- Provided data

Lemma lookup_local_node_spec r w :
  r ∈ local_replicas v key →
  wpx P (lookup_local_node key (key_id v key) (DiskPath_from r))
    (search_post w (λ d, nstored w (vm_local_node_name v) (replica_loc v key r) key d)
       (reachable w (vm_local_node_name v))) w.
Proof.
  intros Hr. apply wpx_bind.
  change (get_local key (Operation_new_local (key_id v key) (DiskPath_from r)))
    with (st_get (Operation_new_local (key_id v key) (DiskPath_from r)) key).
  eapply wpx_mono.
  { eapply wpx_wlp; [by apply (cl_st_get (v:=v))|].
    instantiate (1 := λ res _, ∀ d, res = Ok d → stored w (replica_loc v key r) key d).
    rw /wpx. destruct (st_get _ _ w) as [[res w']|] eqn:Hg; [|done]. intros d ->. by eapply law_get. }
  intros res w' [[Hs Hrel] Hst]. apply wpx_ret. split; [done|]. split.
  - intros d Hd. destruct res as [d'|e]; simplify_eq. apply (cl_local (P:=P)). by apply Hst.
  - intros Hup [d Hd]. apply (cl_local (P:=P) (v:=v)) in Hd. specialize (Hrel Hup _ d eq_refl Hd). by destruct res.
Qed.

Lemma lookup_local_paths_spec L w :
  (∀ r, r ∈ L → r ∈ local_replicas v key) →
  wpx P (lookup_local_paths key (key_id v key) (DiskPath_from <$> L))
    (search_post w (λ d, ∃ r, r ∈ L ∧ nstored w (vm_local_node_name v) (replica_loc v key r) key d)
       (reachable w (vm_local_node_name v))) w.
Proof.
  revert w. induction L as [|r L IH]; intros w Hin; simpl.
  - apply wpx_ret. split; [apply nsame_refl|]. split; [done|]. by intros _ (d & r & ?%elem_of_nil & _).
  - apply wpx_bind. eapply wpx_mono; [apply lookup_local_node_spec, Hin; by left|].
    intros [d|] w1 (Hs1 & Hd & Hup).
    + apply wpx_ret. split; [done|]. split; [|done]. intros d' [= <-]. exists r. split; [by left|by apply Hd].
    + eapply wpx_mono; [apply IH; intros; apply Hin; by right|]. intros res w2 (Hs2 & Hd2 & Hup2).
      split; [by eapply nsame_trans|]. split.
      * intros d Hr. destruct (Hd2 d Hr) as (r' & Hr' & Hst). exists r'. split; [by right|by apply Hs1].
      * intros Hreach (d & r' & Hr' & Hst). apply elem_of_cons in Hr' as [->|Hr'].
        -- destruct (Hup Hreach) as [? ?]; [by exists d|done].
        -- apply Hup2; [by apply Hs1|]. exists d, r'. split; [done|by apply Hs1].
Qed.

Lemma lookup_local_alien_spec w :
  wpx P (lookup_local_alien key (key_id v key))
    (search_post w (alien_data w (vm_local_node_name v)) (reachable w (vm_local_node_name v))) w.
Proof.
  apply wpx_bind.
  change (get_local key (Operation_new_alien (key_id v key)))
    with (st_get_alien (Operation_new_alien (key_id v key)) key).
  eapply wpx_mono.
  { eapply wpx_wlp; [apply (cl_st_get_alien (v:=v))|].
    instantiate (1 := λ res _, ∀ d, res = Ok d → ∃ x, stored w (alien_for v key x) key d).
    rw /wpx. destruct (st_get_alien _ _ w) as [[res w']|] eqn:Hg; [|done]. intros d ->.
    by apply (law_get_alien _ _ _ _ _ Hg). }
  intros res w' [[Hs Hrel] Hst]. apply wpx_ret. split; [done|]. split.
  - intros d Hd. destruct res as [d'|e]; simplify_eq. destruct (Hst d eq_refl) as [x Hx].
    exists x. by apply (cl_local (P:=P)).
  - intros Hup (d & x & Hx). apply (cl_local (P:=P) (v:=v)) in Hx. specialize (Hrel Hup x d Hx). by destruct res.
Qed.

- Activity
Using the entries shown above, reproduce verbatim the lines from the line bearing "Hd2 & Hup2)." to the line bearing "exists x. by apply (cl_local (P:=P)).", inclusive.

- Answer box
    + eapply wpx_mono; [apply IH; intros; apply Hin; by right|]. intros res w2 (Hs2 & Hd2 & Hup2).
      split; [by eapply nsame_trans|]. split.
      * intros d Hr. destruct (Hd2 d Hr) as (r' & Hr' & Hst). exists r'. split; [by right|by apply Hs1].
      * intros Hreach (d & r' & Hr' & Hst). apply elem_of_cons in Hr' as [->|Hr'].
        -- destruct (Hup Hreach) as [? ?]; [by exists d|done].
        -- apply Hup2; [by apply Hs1|]. exists d, r'. split; [done|by apply Hs1].
Qed.

Lemma lookup_local_alien_spec w :
  wpx P (lookup_local_alien key (key_id v key))
    (search_post w (alien_data w (vm_local_node_name v)) (reachable w (vm_local_node_name v))) w.
Proof.
  apply wpx_bind.
  change (get_local key (Operation_new_alien (key_id v key)))
    with (st_get_alien (Operation_new_alien (key_id v key)) key).
  eapply wpx_mono.
  { eapply wpx_wlp; [apply (cl_st_get_alien (v:=v))|].
    instantiate (1 := λ res _, ∀ d, res = Ok d → ∃ x, stored w (alien_for v key x) key d).
    rw /wpx. destruct (st_get_alien _ _ w) as [[res w']|] eqn:Hg; [|done]. intros d ->.
    by apply (law_get_alien _ _ _ _ _ Hg). }
  intros res w' [[Hs Hrel] Hst]. apply wpx_ret. split; [done|]. split.
  - intros d Hd. destruct res as [d'|e]; simplify_eq. destruct (Hst d eq_refl) as [x Hx].
    exists x. by apply (cl_local (P:=P)).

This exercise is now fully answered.